Additionally, in the illustrated embodiment the lead auxiliary terminal 1008 is aligned with the lead-extension auxiliary connector contact 1192 and the retaining member 1194 is pressing the lead auxiliary terminal 1008 against the lead-extension auxiliary connector contact to retain the lead 1012 within the lead-extension connector 1190. Accordingly, the elongated-member conductor 1144 of the lead extension 1112 is electrically coupled to the elongated-member conductor 1044 of the lead 1012, thereby enabling the auxiliary electrode (1099 in FIG. 10) to electrically couple to the electronic subassembly of the control module.



FIG. 13 is a schematic overview of one embodiment of components of an electrical stimulation system 1300 including an electronic subassembly 1310 disposed within a control module (see e.g., 752 in FIG. 7). The electronic subassembly 1310 may include one or more components of the IPG. It will be understood that the electrical stimulation system can include more, fewer, or different components and can have a variety of different configurations including those configurations disclosed in the stimulator references cited herein.


Some of the components (for example, a power source 1312, an antenna 1318, a receiver 1302, and a processor 1304) of the electrical stimulation system can be positioned on one or more circuit boards or similar carriers within a sealed housing of an implantable pulse generator (see e.g., 14 in FIG. 1), if desired. Any power source 1312 can be used including, for example, a battery such as a primary battery or a rechargeable battery. Examples of other power sources include super capacitors, nuclear or atomic batteries, mechanical resonators, infrared collectors, thermally-powered energy sources, flexural powered energy sources, bioenergy power sources, fuel cells, bioelectric cells, osmotic pressure pumps, and the like including the power sources described in U.S. Pat. No. 7,437,193, incorporated herein by reference.


As another alternative, power can be supplied by an external power source through inductive coupling via the optional antenna 1318 or a secondary antenna. In at least some embodiments, the antenna 1318 (or the secondary antenna) is implemented using the auxiliary electrically-conductive conductor. The external power source can be in a device that is mounted on the skin of the user or in a unit that is provided near the user on a permanent or periodic basis.


If the power source 1312 is a rechargeable battery, the battery may be recharged using the optional antenna 1318, if desired. Power can be provided to the battery for recharging by inductively coupling the battery through the antenna to a recharging unit 1316 external to the user. Examples of such arrangements can be found in the references identified above. The electronic subassembly 1310 and, optionally, the power source 1312 can be disposed within a control module (e.g., the IPG 14 or the ETS 20 of FIG. 1).

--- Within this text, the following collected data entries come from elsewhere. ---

(** A set that is put back, or deleted when it has become empty. *)
Lemma rel_aput db a key s m : rel db a -> set_ok s m ->
  rel (if bool_decide (m = ∅) then delete key db else <[key := VSet s]> db) (aput key m a).
Proof.
  intros Hr Hs. unfold aput. case_bool_decide as Hm.
  - rewrite decide_True by done. by apply rel_delete.
  - rewrite decide_False by done. by apply rel_insert.
Qed.

Lemma rel_same db a key s m : rel db a -> a !! key = Some (ASet m) -> set_ok s m ->
  rel (<[key := VSet s]> db) a.
Proof.
  intros Hr Ha Hs. rewrite <- (insert_id a key (ASet m)) by done. apply rel_insert; [done|done|].
  specialize (Hr key). rewrite Ha in Hr. destruct (db !! key) as [[]|]; [by destruct Hr|done|done].
Qed.

Definition answers (o : outcome) (x : aoutcome) : Prop :=
  rel (odb o) (adb x) /\ oreply o = areply x /\ otouched o = atouched x /\ odirty o = adirty x.

Lemma size_zero_empty (m : members) : (Z.of_nat (size m) =? 0) = bool_decide (m = ∅).
Proof.
  destruct (Z.eqb_spec (Z.of_nat (size m)) 0) as [Hz|Hz]; symmetry.
  - apply bool_decide_eq_true, leibniz_equiv, size_empty_iff. lia.
  - apply bool_decide_eq_false. intros ->. by rewrite size_empty in Hz.
Qed.

Lemma sadd_ok db a key args : rel db a -> command_ok (SADD key args) ->
  (forall m, a !! key = Some (ASet m) -> Z.of_nat (size m) + zlen args <= 2 ^ 26) -> zlen args <= 2 ^ 26 ->
  exists o, saddCommand db key args = Some o /\ answers o (spec a (SADD key args)).
Proof.
  intros Hr [Hne Hok] Hb Hb0. specialize (Hr key) as Hk. unfold saddCommand. cbn [spec].
  destruct args as [|v0 args0] eqn:Hargs; [done|]. rewrite <- Hargs in *. replace (list.head args) with (Some v0) by (by subst).
  cbn [mbind option_bind].
  assert (Hgo : forall set m, set_ok set m -> Z.of_nat (size m) + zlen args <= 2 ^ 26 ->
    exists o, (r ← sadd_loop set args 0; let '(set, added) := r in
       Some (mkOutcome (<[key := VSet set]> db) (ReplyInt added) (if added =? 0 then [] else [key]) added)) = Some o /\
      answers o (mkA (<[key := ASet (args_set args ∪ m)]> a) (ReplyInt (Z.of_nat (size (args_set args ∖ m))))
        (if Z.of_nat (size (args_set args ∖ m)) =? 0 then [] else [key]) (Z.of_nat (size (args_set args ∖ m))))).
  { intros set m Hs Hm. destruct (sadd_loop_ok args set m 0 Hs Hok Hm) as (s' & -> & Hs'). cbn [mbind option_bind].
    eexists. split; [done|]. rewrite Z.add_0_l. split; [|done]. apply rel_insert; [done|done|].
    subst args. unfold args_set. cbn. set_solver. }
  destruct (db !! key) as [[set|t]|], (a !! key) as [[m|t']|]; try done.
  - apply Hgo; [apply Hk|]. by apply Hb.
  - eexists. split; [done|]. by split.
  - apply Hgo; [apply setTypeCreate_ok|]. rewrite size_empty. lia.
Qed.

Lemma srem_ok db a key args : rel db a -> command_ok (SREM key args) ->
  (forall m, a !! key = Some (ASet m) -> Z.of_nat (size m) <= 2 ^ 26) ->
  exists o, sremCommand db key args = Some o /\ answers o (spec a (SREM key args)).
Proof.
  intros Hr Hok Hb. specialize (Hr key) as Hk. unfold sremCommand. cbn [spec].
  destruct (db !! key) as [[set|t]|], (a !! key) as [[m|t']|]; try done; try (eexists; split; [done|]; by split).
  destruct Hk as [Hs Hne]. destruct (srem_loop_ok args set m 0 Hs Hne Hok) as (s' & -> & Hs'); [by apply Hb|].
  cbn [mbind option_bind]. eexists. split; [done|]. rewrite Z.add_0_l. split; [|done]. by apply rel_aput.
Qed.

In one embodiment, electrical stimulation signals are emitted by the electrodes 126 on the paddle or lead body to stimulate nerve fibers, muscle fibers, or other body tissues near the electrical stimulation system. The processor 1304 is generally included to control the timing and electrical characteristics of the electrical stimulation system. For example, the processor 1304 can, if desired, control one or more of the timing, frequency, strength, duration, and waveform of the pulses. In addition, the processor 1304 can select which electrodes can be used to provide stimulation, if desired. In some embodiments, the processor 1304 selects which electrode(s) are cathodes and which electrode(s) are anodes. In some embodiments, the processor 1304 is used to identify which electrodes provide the most useful stimulation of the desired tissue.


Any processor can be used and can be as simple as an electronic device that, for example, produces pulses at a regular interval or the processor can be capable of receiving and interpreting instructions from an external programming unit 1308 that, for example, allows modification of pulse characteristics. In the illustrated embodiment, the processor 1304 is coupled to a receiver 1302 which, in turn, is coupled to the optional antenna 1318. This allows the processor 1304 to receive instructions from an external source to, for example, direct the pulse characteristics and the selection of electrodes, if desired.


In one embodiment, the antenna 1318 is capable of receiving signals (e.g., RF signals) from an external telemetry unit 1306 which is programmed by the programming unit 1308. The programming unit 1308 can be external to, or part of, the telemetry unit 1306. The telemetry unit 1306 can be a device that is worn on the skin of the user or can be carried by the user and can have a form similar to a pager, cellular phone, or remote control, if desired. As another alternative, the telemetry unit 1306 may not be worn or carried by the user but may only be available at a home station or at a clinician's office. The programming unit 1308 can be any unit that can provide information to the telemetry unit 1306 for transmission to the electrical stimulation system 1300. The programming unit 1308 can be part of the telemetry unit 1306 or can provide signals or information to the telemetry unit 1306 via a wireless or wired connection. One example of a suitable programming unit is a computer operated by the user or clinician to send signals to the telemetry unit 1306.


The signals sent to the processor 1304 via the antenna 1318 and the receiver 1302 can be used to modify or otherwise direct the operation of the electrical stimulation system. For example, the signals may be used to modify the pulses of the electrical stimulation system such as modifying one or more of pulse duration, pulse frequency, pulse waveform, and pulse strength. The signals may also direct the electrical stimulation system 1300 to cease operation, to start operation, to start charging the battery, or to stop charging the battery. In other embodiments, the stimulation system does not include the antenna 1318 or receiver 1302 and the processor 1304 operates as programmed.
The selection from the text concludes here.